I released the dodo I had captured near where I had found her, only for her to return to the bush, from which she made no sign of moving. Discreetly, using binoculars and a webcam, I kept watch on the bush for several weeks. She didn't move, and many's the time I feared she had gone there to die. I was keen not to disturb her, and only gave tentative peeks, but there was no sign of her building a nest, and only very occasional trips for food and water. Roughly two weeks later I was surprised to see another dodo waddle up to the bush. I thought at first that she had left the bush unseen and returned. Seconds later I heard a large booming shriek, the one I'd heard numerous times across the island and assumed to be some wild mammal. Birds, I'd always assumed, made pleasant songs, not loud cries.

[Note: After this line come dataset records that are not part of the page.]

(* ===== verification/LuaArith.v ===== *)
(** * Straight-line programs

    Arithmetic over numerals and local variables, and programs that bind locals one after
    the other and return a value: how they are written as lexemes, what they mean, and the
    part of the machine that runs them, a list of instructions over the registers of one
    frame. *)
From Stdlib Require Import ZArith Lia Ascii.
From stdpp Require Import base option list gmap strings.
From S2P Require Import Prelude GoNum GoFmt Strconv LuaInstr LuaTable LuaScan LuaTokens LuaProto LuaCode LuaParser LuaVM.
From Stdlib Require Import SpecFloat.

(** ** Expressions *)

Inductive arith_op := AAdd | ASub | AMul | ADiv | AMod | APow.
Definition binary_of (o : arith_op) : binary :=
  match o with AAdd => oprAdd | ASub => oprSub | AMul => oprMul | ADiv => oprDiv | AMod => oprMod | APow => oprPow end.
Definition op_char (o : arith_op) : ascii :=
  match o with AAdd => "+" | ASub => "-" | AMul => "*" | ADiv => "/" | AMod => "%" | APow => "^" end%char.

(** A numeral carries its digits and the number that they are read as. *)
Inductive aexpr :=
  | ANum (ip : bytes) (fp : option bytes) (f : float64)
  | AVar (x : bytes)
  | ANeg (e : aexpr)
  | ABin (o : arith_op) (a b : aexpr).

Section values.
Context `{GoMath}.

(** What the machine computes, and what the compiler computes from constants. *)
Definition machine_op (o : arith_op) : float64 → float64 → float64 :=
  match o with AAdd => fadd | ASub => fsub | AMul => fmul | ADiv => fdiv | AMod => math_Mod | APow => math_Pow end.
Definition folded_op (o : arith_op) (x y : float64) : float64 :=
  match arith (op_for (binary_of o)) x y with Ok v => v | _ => S754_nan end.
Definition refuses_zero (o : arith_op) : bool := match o with ADiv | AMod => true | _ => false end.

(** The value of a constant expression, but for a division by zero. *)
Fixpoint constant (e : aexpr) : option float64 :=
  match e with
  | ANum _ _ f => Some f
  | AVar _ => None
  | ANeg a => SFopp <$> constant a
  | ABin o a b =>
      match constant a, constant b with
      | Some x, Some y => if refuses_zero o && feq y fzero then None else Some (folded_op o x y)
      | _, _ => None
      end
  end.

(** The innermost variable of a name, among the first [n]. *)
Fixpoint last_index (n : nat) (names : list bytes) (x : bytes) : option nat :=
  match n with
  | O => None
  | S n => if decide (names !! n = Some x) then Some n else last_index n names x
  end.

Fixpoint aeval (names : list bytes) (vals : list float64) (e : aexpr) : option float64 :=
  match constant e with
  | Some f => Some f
  | None =>
      match e with
      | ANum _ _ f => Some f
      | AVar x => i ← last_index (length names) names x; vals !! i
      | ANeg a => SFopp <$> aeval names vals a
      | ABin o a b => x ← aeval names vals a; y ← aeval names vals b; Some (machine_op o x y)
      end
  end.

(** A program: variables with their values, and a result. *)
Record program := mkProgramText { lets : list (bytes * aexpr); answer : aexpr }.
Fixpoint eval_lets (names : list bytes) (vals : list float64) (ls : list (bytes * aexpr)) : option (list bytes * list float64) :=
  match ls with
  | [] => Some (names, vals)
  | (x, e) :: ls => v ← aeval names vals e; eval_lets (names ++ [x]) (vals ++ [v]) ls
  end.
Definition meaning (p : program) : option float64 :=
  '(names, vals) ← eval_lets [] [] (lets p); aeval names vals (answer p).

(** ** How they are written *)

(** [l]: the limit of the loop over operators that reads the expression; [r]: the priority
    to the left of the operator that follows it. *)
Definition left_priority (o : arith_op) : Z := (priority (binary_of o)).1.
Definition right_priority (o : arith_op) : Z := (priority (binary_of o)).2.
Fixpoint write_expr (l r : Z) (e : aexpr) : list lexeme :=
  match e with
  | ANum ip fp f => [LNum ip fp f]
  | AVar x => [LName x]
  | ANeg a => if r <=? unaryPriority then LChar "-" :: write_expr unaryPriority r a
              else LChar "(" :: (LChar "-" :: write_expr unaryPriority 0 a) ++ [LChar ")"]
  | ABin o a b =>
      if (l <? left_priority o) && (r <=? right_priority o) then
        write_expr l (left_priority o) a ++ LChar (op_char o) :: write_expr (right_priority o) r b
      else LChar "(" :: (write_expr 0 (left_priority o) a ++ LChar (op_char o) :: write_expr (right_priority o) 0 b) ++ [LChar ")"]
  end.

(** What reading it takes: constants, registers beyond those of the variables, and levels of
    [subExpression] below the first. *)
Fixpoint numerals (e : aexpr) : nat :=
  match e with ANum _ _ _ => 1 | AVar _ => 0 | ANeg a => numerals a | ABin _ a b => numerals a + numerals b end.
Fixpoint temporaries (e : aexpr) : Z :=
  match e with ANum _ _ _ | AVar _ => 1 | ANeg a => temporaries a | ABin _ a b => Z.max (temporaries a) (1 + temporaries b) end.
Fixpoint nesting (l r : Z) (e : aexpr) : Z :=
  match e with
  | ANum _ _ _ | AVar _ => 0
  | ANeg a => if r <=? unaryPriority then 1 + nesting unaryPriority r a else 2 + nesting unaryPriority 0 a
  | ABin o a b =>
      if (l <? left_priority o) && (r <=? right_priority o) then
        Z.max (nesting l (left_priority o) a) (1 + nesting (right_priority o) r b)
      else 1 + Z.max (nesting 0 (left_priority o) a) (1 + nesting (right_priority o) 0 b)
  end.

Definition write_lets (ls : list (bytes * aexpr)) : list lexeme :=
  flat_map (λ xe, LWord "local" :: LName xe.1 :: LChar "=" :: write_expr 0 0 xe.2) ls.
Definition write_program (p : program) : list lexeme := write_lets (lets p) ++ LWord "return" :: write_expr 0 0 (answer p).
End values.

(** ** Instructions over one frame *)

Section frames.
Context `{GoMath}.

(** What [e.k(field)] is, with the constants [K] and the registers [R]. *)
Definition rk_value (K R : list value) (o : Z) : option value :=
  if isConstant o then K !! Z.to_nat (constantIndex o) else R !! Z.to_nat o.
Definition put_reg (a : Z) (v : value) (R : list value) : option (list value) :=
  if a <? Z.of_nat (length R) then Some (<[Z.to_nat a := v]> R) else None.
Definition arith_of (o : opCode) : option (float64 → float64 → float64) :=
  match o with
  | opAdd => Some fadd | opSub => Some fsub | opMul => Some fmul | opDiv => Some fdiv | opMod => Some math_Mod
  | opPow => Some math_Pow | _ => None
  end.

(** The instructions of straight-line code on numbers; none of the others has a step. *)
Definition frame_step (K : list value) (i : Z) (R : list value) : option (list value) :=
  match op_of (opField i) with
  | Some opMove => v ← R !! Z.to_nat (getB i); put_reg (getA i) v R
  | Some opLoadConstant => v ← K !! Z.to_nat (getBx i); put_reg (getA i) v R
  | Some opUnaryMinus =>
      match R !! Z.to_nat (getB i) with Some (VNumber x) => put_reg (getA i) (VNumber (SFopp x)) R | _ => None end
  | Some o =>
      match arith_of o, rk_value K R (getB i), rk_value K R (getC i) with
      | Some f, Some (VNumber x), Some (VNumber y) => put_reg (getA i) (VNumber (f x y)) R
      | _, _, _ => None
      end
  | None => None
  end.
Fixpoint frame_run (K : list value) (ca : list Z) (R : list value) : option (list value) :=
  match ca with [] => Some R | i :: ca => frame_step K i R ≫= frame_run K ca end.

Lemma frame_run_app K ca cb R : frame_run K (ca ++ cb) R = frame_run K ca R ≫= frame_run K cb.
Proof. revert R. induction ca as [|i ca IH]; intros R; [done|]. simpl. destruct (frame_step K i R); [apply IH|done]. Qed.

Lemma rk_value_more K K' R o v : K `prefix_of` K' → rk_value K R o = Some v → rk_value K' R o = Some v.
Proof. intros HK. unfold rk_value. destruct (isConstant o); [|done]. intros Hv. by eapply prefix_lookup_Some. Qed.

Lemma frame_step_more K K' i R R' : K `prefix_of` K' → frame_step K i R = Some R' → frame_step K' i R = Some R'.
Proof.
  intros HK. unfold frame_step. destruct (op_of _) as [o|]; [|done].
  destruct o; try done; try (intros (v & Hv & Hp)%bind_Some; by rewrite (prefix_lookup_Some _ _ _ _ Hv HK)).
  all: cbn [arith_of]; destruct (rk_value K R (getB i)) as [b|] eqn:Eb; [|done]; rewrite (rk_value_more _ _ _ _ _ HK Eb);
    destruct b; try done; destruct (rk_value K R (getC i)) as [c|] eqn:Ec; [|done]; by rewrite (rk_value_more _ _ _ _ _ HK Ec).
Qed.
Lemma frame_run_more K K' ca R R' : K `prefix_of` K' → frame_run K ca R = Some R' → frame_run K' ca R = Some R'.
Proof.
  intros HK. revert R. induction ca as [|i ca IH]; intros R; [done|]. simpl. intros (R1 & H1 & H2)%bind_Some.
  rewrite (frame_step_more _ _ _ _ _ HK H1). by apply IH.
Qed.

(** ** Code that computes with the locals *)

Section runs.
Context (vals : list float64).

Definition env_ok (R : list value) : Prop := ∀ j f, vals !! j = Some f → R !! j = Some (VNumber f).

(** From any frame of [m] registers that holds the locals, the code runs to its end, keeps
    the registers below [k], and makes [Q] true. *)
Definition runs (K : list value) (m k : Z) (D : list Z) (Q : list value → Prop) : Prop :=
  ∀ R, env_ok R → m ≤ Z.of_nat (length R) →
    ∃ R', frame_run K D R = Some R' ∧ length R' = length R ∧ (∀ j, Z.of_nat j < k → R' !! j = R !! j) ∧ Q R'.

Lemma env_ok_kept k R R' : Z.of_nat (length vals) ≤ k → env_ok R → (∀ j, Z.of_nat j < k → R' !! j = R !! j) → env_ok R'.
Proof. intros Hk HR Hj j f Hf. rewrite Hj; [by apply HR|]. apply lookup_lt_Some in Hf. lia. Qed.

Lemma runs_nil K m k Q : (∀ R, env_ok R → m ≤ Z.of_nat (length R) → Q R) → runs K m k [] Q.
Proof. intros HQ R HR Hm. exists R. by split_and!; [| | |apply HQ]. Qed.

Lemma runs_more K K' m m' k k' D (Q Q' : list value → Prop) : K `prefix_of` K' → m ≤ m' → k' ≤ k → (∀ R, Q R → Q' R) →
  runs K m k D Q → runs K' m' k' D Q'.
Proof.
  intros HK Hm Hk HQ HD R HR HmR. destruct (HD R HR ltac:(lia)) as (R' & H1 & H2 & H3 & H4). exists R'.
  split_and!; [by eapply frame_run_more|done|intros j Hj; apply H3; lia|by apply HQ].
Qed.

(** One code after the other; the second keeps the registers that the first needs. *)
Lemma runs_app K m k k' D D' (Q Q' : list value → Prop) : Z.of_nat (length vals) ≤ k → k ≤ k' → runs K m k D Q → runs K m k' D' Q' →
  runs K m k (D ++ D') (λ R, Q' R ∧ ∃ R1, Q R1 ∧ ∀ j, Z.of_nat j < k' → R !! j = R1 !! j).
Proof.
  intros Hk Hk' HD HD' R HR Hm. destruct (HD R HR Hm) as (R1 & H1 & H2 & H3 & H4).
  destruct (HD' R1) as (R2 & J1 & J2 & J3 & J4); [by eapply env_ok_kept|lia|]. exists R2.
  rewrite frame_run_app, H1. split_and!; [done|lia|intros j Hj; rewrite J3 by lia; by apply H3|done|by exists R1].
Qed.

(** An instruction at the end. *)
Lemma runs_snoc K m k D i (Q Q' : list value → Prop) : runs K m k D Q →
  (∀ R, Q R → m ≤ Z.of_nat (length R) → env_ok R →
    ∃ R', frame_step K i R = Some R' ∧ length R' = length R ∧ (∀ j, Z.of_nat j < k → R' !! j = R !! j) ∧ Q' R') →
  Z.of_nat (length vals) ≤ k → runs K m k (D ++ [i]) Q'.
Proof.
  intros HD Hi Hk R HR Hm. destruct (HD R HR Hm) as (R1 & H1 & H2 & H3 & H4).
  destruct (Hi R1 H4 ltac:(lia)) as (R2 & J1 & J2 & J3 & J4); [by eapply env_ok_kept|]. exists R2.
  rewrite frame_run_app, H1. simpl. rewrite J1. split_and!; [done|lia|intros j Hj; rewrite J3 by lia; by apply H3|done].
Qed.
End runs.
End frames.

I discreetly crept to the bush and peeked in to find out what was happening - they were mating. This was the mysterious noise for which the island was partially famous, it was not the sound of some dangerous predator, it was the sound of dodos having a bit of rumpy pumpy.
There must be more dodos, I realised, there must be lots more, because I heard the noise regularly, all across the island. There must be dozens of mating couples, and if there were dozens of mating couples there must be children, single birds, elderly birds, eggs, nests, the whole biological caboodle.
I set up webcams around the island with movement-triggered software. It was a slow hunt, but I eventually found a dozen mating pairs of dodos, and a few males wandering around in search of hidden females, I never found another female in hiding, let's face it they're good at hiding, which is presumably how they've survived, unlike their Madagascan cousins.
The good news was that as owner of the island, I owned a colony of the most exclusive, famously extinct species of animal ever. The bad news was that I could never tell anyone, indeed it scuppered my plans to sell or rent the island, as in so doing I would risk betraying the dodos' secret. For I couldn't trust mankind. Not knowing mankind, they'd be sold to collectors, hunted as trophies, and my lovely isolated island would be mobbed with hunters, collectors, conservationists, journalists, not to mention disbelievers, who would come here, fail to see a dodo and leave at the end of the day convinced that they were right.
The other good news, of course, was it meant that I was no longer alone. And though it would have been unethical to keep an endangered species as pets, I learned through observation that they were particularly fond of nuts, any kind of nuts, though their beaks hadn't evolved to crack them open, so I would spend hours cracking nuts and feeding them to the dodos.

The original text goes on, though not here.